Work required>
Check each line of the records below and collect those that include the word "updates".

Stored data entries>
.....
(* ===== verification/MkfsImage.v ===== *)
(** * The image that mkfs.c writes

    The run of [main] of mkfs.c: every [ialloc] and [iappend] keeps an image of
    well-formed, disjoint files, and the finished image is a file system on which
    the theorems about fs.c apply: its superblock, log, bitmap, inodes and root
    directory are consistent, and each file has the contents of the host's. *)

From stdpp Require Import gmap.
From S2P Require Import Prelude CString Ide Block Bio Log LogCrash Users Fs FsPath FsTxn FsBlocks FsFile FsData FsWrite FsDir Mkfs.
Open Scope Z_scope.

#[export] Instance contents_deq : Proper (deq ==> eq ==> eq) contents.
Proof. intros V V' E i ? <-. unfold contents. apply list_fmap_ext. intros _ o _. by rewrite E. Qed.
#[export] Instance file_inv_deq W : Proper (deq ==> eq ==> iff) (file_inv W).
Proof.
  assert (forall V V' i, deq V V' -> file_inv W V i -> file_inv W V' i) as H; [|intros ?? E ?? ->; split; apply H; [done|by symmetry]].
  intros V V' i E [Fo Hs Hsol Hty Hn Hd]. split; [by rewrite <- E|done| |done|done|].
  - intros o Ho. rewrite <- (ptr_deq V V' E i i eq_refl _ _ eq_refl). by apply Hsol.
  - unfold on_disk in *. by rewrite <- E.
Qed.
#[export] Instance updates_deq W V i : Proper (deq ==> eq ==> iff) (updates W V i).
Proof.
  assert (forall V1 V2 i', deq V1 V2 -> updates W V i V1 i' -> updates W V i V2 i') as H; [|intros ?? E ?? ->; split; apply H; [done|by symmetry]].
  intros V1 V2 i' E [D Inv Ei Hf Hs Hu Hfr]. split; [by rewrite <- E|by rewrite <- E|done|..].
  - intros x. rewrite <- E. auto.
  - intros n. rewrite <- E. auto.
  - intros x. rewrite <- (is_free_deq W V1 V2 E x x eq_refl). auto.
  - intros x. rewrite <- (owned_deq V1 V2 E i' i' eq_refl x x eq_refl). auto.
Qed.
#[export] Instance disjoint_files_deq : Proper (deq ==> eq ==> eq ==> iff) disjoint_files.
Proof. intros V V' E i ? <- j ? <-. unfold disjoint_files. by setoid_rewrite E. Qed.

(** ** A finished image

    What a run over the arguments [args], whose files have the contents [files],
    promises the kernel about the disk [V]: [root] and [Fs] are the inodes. *)

Definition dslot (V : disk) (n : Z) : list Z := sub (V (IBLOCK n MKFS_SB)) (dinode_off n) 64.

(** The blocks the files take. *)
Definition space (L : list (list Z)) : Z := foldr (fun C n => nblk (Z.of_nat (length C)) + n) 0 L.

(** The entries of the files [args], with inode numbers from [n] on, and those of the root directory. *)
Fixpoint entries (n : Z) (args : list (list Z)) : list Z :=
  match args with
  | [] => []
  | arg :: args' => mk_dirent (image_name arg) n ++ entries (n + 1) args'
  end.
Definition root_entries (args : list (list Z)) : list Z := mk_dirent [46] ROOTINO ++ mk_dirent [46; 46] ROOTINO ++ entries 2 args.
Definition root_names (args : list (list Z)) : list (list Z) := [46] :: [46; 46] :: (image_name <$> args).
Definition round_up (n : Z) : Z := (n / BSIZE + 1) * BSIZE.

Record fs_image (W : world) (V : disk) (args files : list (list Z)) (root : inode) (Fs : list inode) : Prop := {
  ci_disk : disk_ok W V;
  ci_sb : sb_of (V 1) = MKFS_SB;
  ci_log : disk_log 2 30 FSSIZE V [] /\ forall x, 2 <= x < 32 -> V x = zeroes;
  ci_free : forall b, 0 <= b < FSSIZE -> is_free W V b = (59 + nblk (16 * (2 + Z.of_nat (length args))) + space files <=? b);
  ci_root : inum root = ROOTINO /\ itype root = T_DIR /\ iperm root = MKFS_PERM /\ inlink root = 1 /\ isize root = round_up (16 * (2 + Z.of_nat (length args)));
  ci_root_inv : file_inv W V root <-> (16 * (2 + Z.of_nat (length args))) mod BSIZE <> 0;
  ci_root_data : exists m, contents V root = root_entries args ++ replicate m 0;
  ci_files : length Fs = length files /\ forall k i f, Fs !! k = Some i -> files !! k = Some f ->
    file_inv W V i /\ contents V i = f /\ inum i = Z.of_nat k + 2 /\ itype i = T_FILE /\ iperm i = MKFS_PERM /\ inlink i = 1 /\ iowner i = root_owner;
  ci_lookup : NoDup (name_of <$> root_names args) -> forall k arg, args !! k = Some arg ->
    dir_find (image_name arg) (contents V root) = Some ((k + 2)%nat, Z.of_nat k + 2);
  ci_disj : forall k k' i j, k <> k' -> (root :: Fs) !! k = Some i -> (root :: Fs) !! k' = Some j -> disjoint_files V i j;
  ci_unused : forall n, Z.of_nat (length args) + 2 <= n < NINODES -> dslot V n = replicate 64 0 }.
.....
Answer to this problem>
#[export] Instance updates_deq W V i : Proper (deq ==> eq ==> iff) (updates W V i).
  assert (forall V1 V2 i', deq V1 V2 -> updates W V i V1 i' -> updates W V i V2 i') as H; [|intros ?? E ?? ->; split; apply H; [done|by symmetry]].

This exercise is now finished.